2) How do you block access to the internal PHPBB folders and keep search engines out out admin? are these rules correct?
Disallow: /adm/*
Disallow: /download/*
3) Do the rules for php files work correctly?
Disallow: /ucp.php
Also is there anything else i should know or do?
The line
Disallow: /viewforum.php?f=146
disallows crawling of URLs whose paths start with /viewforum.php?f=146
.
So URLs like these would not allowed to be crawled:
http://example.com/viewforum.php?f=146
http://example.com/viewforum.php?f=1461
http://example.com/viewforum.php?f=146a
http://example.com/viewforum.php?f=146/foo
http://example.com/viewforum.php?f=146&bar
(It works the same for /ucp.php
, /adm/
, and /download/
, of course. Note that this means that the appeneded *
is not needed, unless it’s actually part of the URL.)

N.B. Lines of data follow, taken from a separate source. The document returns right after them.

(** ** Binary64

    A Python float is an IEEE 754 double.  A finite double is a rational
    number, and the comparisons and the [min] of doubles are those of the
    numbers they stand for.  What the machine adds is that the result of an
    arithmetic operation, like a number read from a JSON text, is the
    nearest double, ties going to the even mantissa.

    [binary64 q] is the double nearest to [q]: the correctly rounded
    quotient of the numerator by the denominator, by the division of
    [SpecFloat], the specification of IEEE 754 arithmetic that Rocq's
    primitive floats obey. *)
Definition binary64 (q : Q) : SpecFloat.spec_float :=
  match Qnum q with
  | Z0 => SpecFloat.S754_zero false
  | Zpos n =>
      SpecFloat.SFdiv FloatOps.prec FloatOps.emax
        (SpecFloat.S754_finite false n 0) (SpecFloat.S754_finite false (Qden q) 0)
  | Zneg n =>
      SpecFloat.SFdiv FloatOps.prec FloatOps.emax
        (SpecFloat.S754_finite true n 0) (SpecFloat.S754_finite false (Qden q) 0)
  end.

(** [2 ^ e] *)
Definition Qpow2 (e : Z) : Q :=
  match e with
  | Z0 => 1
  | Zpos p => inject_Z (Z.pow_pos 2 p)
  | Zneg p => 1 # Pos.pow 2 p
  end.

(** The number a finite double stands for. *)
Definition valor (f : SpecFloat.spec_float) : option Q :=
  match f with
  | SpecFloat.S754_zero _ => Some 0
  | SpecFloat.S754_finite s m e =>
      Some (Qred (inject_Z (if s then Zneg m else Zpos m) * Qpow2 e))
  | _ => None
  end.

(** [redondea q]: [q] rounded to binary64, as a number.  A number of
    magnitude [2 ^ 1024] or more, which binary64 turns into an infinity, is
    left as it is: the model has no infinities. *)
Definition redondea (q : Q) : Q :=
  match valor (binary64 q) with
  | Some x => x
  | None => q
  end.

Inductive PyVal : Type :=
| VNone
| VInt (z : Z)
| VFloat (q : Q)
| VStr (s : string).

Definition Dict := list (string * PyVal).

Fixpoint dict_get (d : Dict) (k : string) : option PyVal :=
  match d with
  | [] => None
  | (k', v) :: d' => if String.eqb k k' then Some v else dict_get d' k
  end.

(** ** Exceptions *)

Inductive Exn : Type :=
| ConnectionError (msg : string)
| Timeout (msg : string)
| HTTPError (status : Z) (msg : string)
| RequestException (msg : string)
| PyException (msg : string)
| ValueError (msg : string)
| ZeroDivisionError
| UnboundLocalError (var : string)
| KeyError (key : string)
| TypeError.

(** [str(e)] *)
Definition exn_str (e : Exn) : string :=
  match e with
  | ConnectionError m | Timeout m | HTTPError _ m | RequestException m => m
  | PyException m | ValueError m => m
  | ZeroDivisionError => "division by zero"
  | UnboundLocalError v => v
  | KeyError k => k
  | TypeError => "TypeError"
  end.

(** [e.response.status_code] when [e] has a response. *)
Definition exn_status (e : Exn) : option Z :=
  match e with
  | HTTPError s _ => Some s
  | _ => None
  end.

Definition Res (A : Type) : Type := (Exn + A)%type.

Definition py_div (a b : Q) : Res Q :=
  if Qeq_bool b 0 then inl ZeroDivisionError else inr (a / b).

(** Typed views of a dictionary entry.  [None] is a value of another
    type. *)
Definition as_id (v : option PyVal) : option PyId :=
  match v with
  | None | Some VNone => Some None
  | Some (VInt z) => Some (Some z)
  | _ => None
  end.

Definition as_str (v : option PyVal) : option (option string) :=
  match v with
  | None | Some VNone => Some None
  | Some (VStr s) => Some (Some s)
  | _ => None
  end.

Definition as_float (default : Q) (v : option PyVal) : option Q :=
  match v with
  | None => Some default
  | Some (VInt z) => Some (inject_Z z)
  | Some (VFloat q) => Some q
  | _ => None
  end.

Definition as_int (default : Z) (v : option PyVal) : option Z :=
  match v with
  | None => Some default
  | Some (VInt z) => Some z
  | _ => None
  end.

(** ** Entities *)

Module Amigo.

Record t : Type := mk {
  id : PyId;
  nombre : option string;
  credit_balance : Q;
  debit_balance : Q
}.

Definition saldo (self : t) : Q := credit_balance self - debit_balance self.

Definition actualizar_saldo (self : t) (importe : Q) : t :=
  mk (id self) (nombre self) (credit_balance self + importe) (debit_balance self).

Definition of_id (i : PyId) : PyVal :=
  match i with Some z => VInt z | None => VNone end.

Definition of_str (s : option string) : PyVal :=
  match s with Some x => VStr x | None => VNone end.
(** * VU-AMS serial protocol: a shallow embedding of [vuams_serial.py]

    The development follows the class [AmsDevice]: the packet codec
    ([send_packet]), the polling receive loop ([receive_packet]), the
    presence check, the command helpers, the marker frame and the
    connect / disconnect life cycle.

    Conventions.
    - Python integers are [Z]; a [bytes]/[bytearray] value is a [list Z]
      whose elements lie in 0..255 (the constructor checks the range).
    - A Python [str] is the list of its code points ([ord] of each
      character), so that non-ASCII characters are single elements.
    - Time is counted in milliseconds: [timeout=3] is 3000 and
      [time.sleep(0.1)] is a sleep of 100.
    - A function that returns [None], [True] or [False] returns
      [option bool], with [None] for Python's [None]. *)

From Stdlib Require Import ZArith List Lia Bool Ascii.
From Stdlib Require DecimalString DecimalZ HexadecimalString HexadecimalN.
From stdpp Require Import base list strings gmap.
Import ListNotations.
Local Open Scope Z_scope.

(** ** CRC-32 as computed by [zlib.crc32] *)

Module Crc.

(** [zlib.crc32] is the library routine the source calls; it is the
    reflected CRC-32 of ISO 3309 (polynomial 0xEDB88320, initial value and
    final complement 0xFFFFFFFF), written here bit by bit. *)
Definition poly : Z := 0xEDB88320.

Definition crc_bit (c : Z) : Z :=
  if Z.testbit c 0 then Z.lxor (Z.shiftr c 1) poly else Z.shiftr c 1.

Definition crc_byte (c b : Z) : Z :=
  let c0 := Z.lxor c b in
  crc_bit (crc_bit (crc_bit (crc_bit (crc_bit (crc_bit (crc_bit (crc_bit c0))))))).

Definition crc32 (data : list Z) : Z :=
  Z.lxor (fold_left crc_byte data 0xFFFFFFFF) 0xFFFFFFFF.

So if the forum overview is at http://example.com/viewforum.php?f=146
, it will be blocked. However, note that it might be the case that the same page is accessible from a different URL in addition, e.g. something like: http://example.com/viewforum.php?someOtherParameter&f=146
Also note that this will not necessarily block crawling of forum threads in that forum area (because they typically don’t start with this path). While conforming bots won’t crawl this forum area page, they might find links to the threads from some other place.